Next, we add a TrainingStep to the workflow that trains a model on the preprocessed train data set. Here we use a builtin XG boost algorithm with fixed hyperparameters. You can configure the training based on your needs

In [None]:
import boto3
from sagemaker.estimator import Estimator

region = boto3.Session().region_name

image_uri = sagemaker.image_uris.retrieve(
        framework="xgboost",
        region=region,
        version="1.2-1",
        py_version="py3",
        instance_type=instance_type,
    )
xgb_train = Estimator(
        image_uri=image_uri,
        instance_type=instance_type,
        instance_count=1,
        role=iam_role,
    )
xgb_train.set_hyperparameters(
        objective="reg:squarederror",
        num_round=3,
    )

from sagemaker.inputs import TrainingInput
from stepfunctions.steps import TrainingStep

xgb_input_content_type = 'text/csv'

training_step = TrainingStep(
    "WranglerStepFunctionsTrainingStep",
    estimator=xgb_train,
    data={
        "train": TrainingInput(
            s3_data=s3_training_dataset,
            content_type=xgb_input_content_type
        )
    },
    job_name = workflow_parameters["TrainingJobName"],
    wait_for_completion=True,
)

The above training job will produce a model artifact. As a final step, we register this artifact as a SageMaker model with the model step

In [None]:
from stepfunctions.steps import ModelStep

model_step = ModelStep(
    "SaveModelStep", model=training_step.get_expected_model(), model_name=workflow_parameters["ModelName"])

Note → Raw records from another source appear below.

(** * Furigana highlighting: a shallow embedding of [logic/kana_highlight.py]

    The development follows the Python module function by function.  A Python
    [str] is a sequence of Unicode code points, so the text is a list of code
    points ([N]); slices, [in], [find], [replace], [split] and [strip] are
    written out on that representation.  The regular expressions of the
    module are values of a small regex syntax run by a backtracking matcher
    that follows the search order of Python's [re] (alternatives left to
    right, greedy and lazy repetition, groups, back-references).  Exceptions
    and the messages handed to [show_error_message] are threaded through an
    error/writer monad. *)

From Stdlib Require Import String Ascii.
From Stdlib Require Import List NArith Bool Arith Lia Permutation Sorted.
Import ListNotations.

Set Implicit Arguments.

(* ================================================================== *)
(** ** Python strings *)

Definition char := N.
Definition str := list char.

Fixpoint utf8_go (bs : list N) (need : nat) (acc : N) : str :=
  match bs with
  | [] => []
  | b :: bs' =>
      match need with
      | O => if (b <? 128)%N then b :: utf8_go bs' 0 0
             else if (b <? 224)%N then utf8_go bs' 1 (b - 192)%N
             else if (b <? 240)%N then utf8_go bs' 2 (b - 224)%N
             else utf8_go bs' 3 (b - 240)%N
      | S O => (acc * 64 + (b - 128))%N :: utf8_go bs' 0 0
      | S n => utf8_go bs' n (acc * 64 + (b - 128))%N
      end
  end.

(** [u] gives the code-point sequence of a literal written in UTF-8, so that
    the tables below can be read against the Python source. *)
Definition u (s : string) : str :=
  utf8_go (map N_of_ascii (list_ascii_of_string s)) 0 0.

Module PyStr.

Fixpoint eqb (a b : str) : bool :=
  match a, b with
  | [], [] => true
  | c :: a', d :: b' => (c =? d)%N && eqb a' b'
  | _, _ => false
  end.

(** [s.startswith(p)] *)
Fixpoint startswith (p s : str) : bool :=
  match p, s with
  | [], _ => true
  | c :: p', d :: s' => (c =? d)%N && startswith p' s'
  | _ :: _, [] => false
  end.

(** [s.endswith(p)] *)
Definition endswith (p s : str) : bool := startswith (rev p) (rev s).

(** [s.find(sub)], with [None] for [-1]; [i] is the index of the head of [s]. *)
Fixpoint find_from (sub s : str) (i : nat) : option nat :=
  if startswith sub s then Some i
  else match s with
       | [] => None
       | _ :: s' => find_from sub s' (S i)
       end.

Definition find (sub s : str) : option nat := find_from sub s 0.

(** [sub in s] *)
Definition contains (sub s : str) : bool :=
  match find sub s with Some _ => true | None => false end.

(** [c in l] for a list, set or dict-key collection of strings *)
Definition mem (x : str) (l : list str) : bool := existsb (eqb x) l.

(** [d.get(k)] on a dict written as an association list *)
Fixpoint get {V : Type} (d : list (str * V)) (k : str) : option V :=
  match d with
  | [] => None
  | (k', v) :: d' => if eqb k k' then Some v else get d' k
  end.

(** [s.replace(old, new)] and [s.replace(old, new, count)] for a non-empty
    [old]; [skip] counts the characters of a match still to be dropped. *)
Fixpoint replace_go (old new s : str) (skip : nat) (count : option nat) : str :=
  match s with
  | [] => []
  | c :: s' =>
      match skip with
      | S k => replace_go old new s' k count
      | O =>
          match count with
          | Some O => c :: replace_go old new s' 0 count
          | _ =>
              if startswith old s
              then new ++ replace_go old new s' (length old - 1) (option_map pred count)
              else c :: replace_go old new s' 0 count
          end
      end
  end.

Definition replace (old new s : str) : str := replace_go old new s 0 None.
Definition replace_n (old new : str) (count : nat) (s : str) : str :=
  replace_go old new s 0 (Some count).

(** [s.split(sep)] for a one-character separator *)
Fixpoint split (sep : char) (s : str) : list str :=
  match s with
  | [] => [[]]
  | c :: s' =>
      if (c =? sep)%N then [] :: split sep s'
      else match split sep s' with
           | w :: ws => (c :: w) :: ws
           | [] => [[c]]
           end
  end.

(** The characters [str.strip()] removes: those with [isspace()] true. *)
Definition isspace (c : char) : bool :=
  ((9 <=? c) && (c <=? 13) || (28 <=? c) && (c <=? 32) || (c =? 133) || (c =? 160)
   || (c =? 5760) || (8192 <=? c) && (c <=? 8202) || (c =? 8232) || (c =? 8233)
   || (c =? 8239) || (c =? 8287) || (c =? 12288))%N.

Fixpoint lstrip (s : str) : str :=
  match s with
  | c :: s' => if isspace c then lstrip s' else s
  | [] => []
  end.

Definition strip (s : str) : str := rev (lstrip (rev (lstrip s))).

(** Slices: [s[:-1]], [s[1:]], [s[1:-1]]. *)
Definition but_last (s : str) : str := removelast s.
Definition but_first (s : str) : str := tl s.
Definition but_ends (s : str) : str := removelast (tl s).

In order to notify failures, we need to configure a fail step with an error message as below and call it during the incidence of every failure

In [None]:
from stepfunctions.steps.states import Fail

process_failure = Fail(
    "Step Functions Wrangler Workflow failed", cause="Wrangler-StepFunctions-Workflow failed"
)

There might be situations where you may expect intermittent failures due to unavailable resources and may want to retry a specific step. You can set up retry mechanism as below for such steps and configure the interval and the attempts 

In [None]:
from stepfunctions.steps.states import Retry

data_wrangler_step.add_retry(Retry(
    error_equals=["States.TaskFailed"],
    interval_seconds=15,
    max_attempts=2,
    backoff_rate=3.0
))

training_step.add_retry(Retry(
    error_equals=["States.TaskFailed"],
    interval_seconds=10,
    max_attempts=2,
    backoff_rate=4.0
))

Additionally we can introduce a wait interval between steps to ensure a smooth transition and provide a specific step with all the resources and inputs it will need. 

In [None]:
from stepfunctions.steps.states import Wait

wait_step = Wait(
    state_id="Wait for 3 seconds",
    seconds=3
)

Now that we have defined the steps needed for the workflow, we need to catch and notify failures at every step. We fail the entire workflow whenever a failure is caught by this FailStep

In [None]:
from stepfunctions.steps.states import Catch

catch_failure = Catch(
    error_equals=["States.TaskFailed"],
    next_step=process_failure
)

data_wrangler_step.add_catch(catch_failure)
training_step.add_catch(catch_failure)
model_step.add_catch(catch_failure)

Finally, we create a workflow by chaining all the above defined steps in order and execute it with the required parameters. Unique job names are generated randomly and passed on as parameters for the workflow. We introduce a wait time of 3 steps between preprocessing and training steps by chaining the wait step in between

In [None]:
from stepfunctions.steps import Chain
from stepfunctions.workflow import Workflow
import uuid

workflow_graph = Chain([data_wrangler_step, wait_step,training_step, model_step])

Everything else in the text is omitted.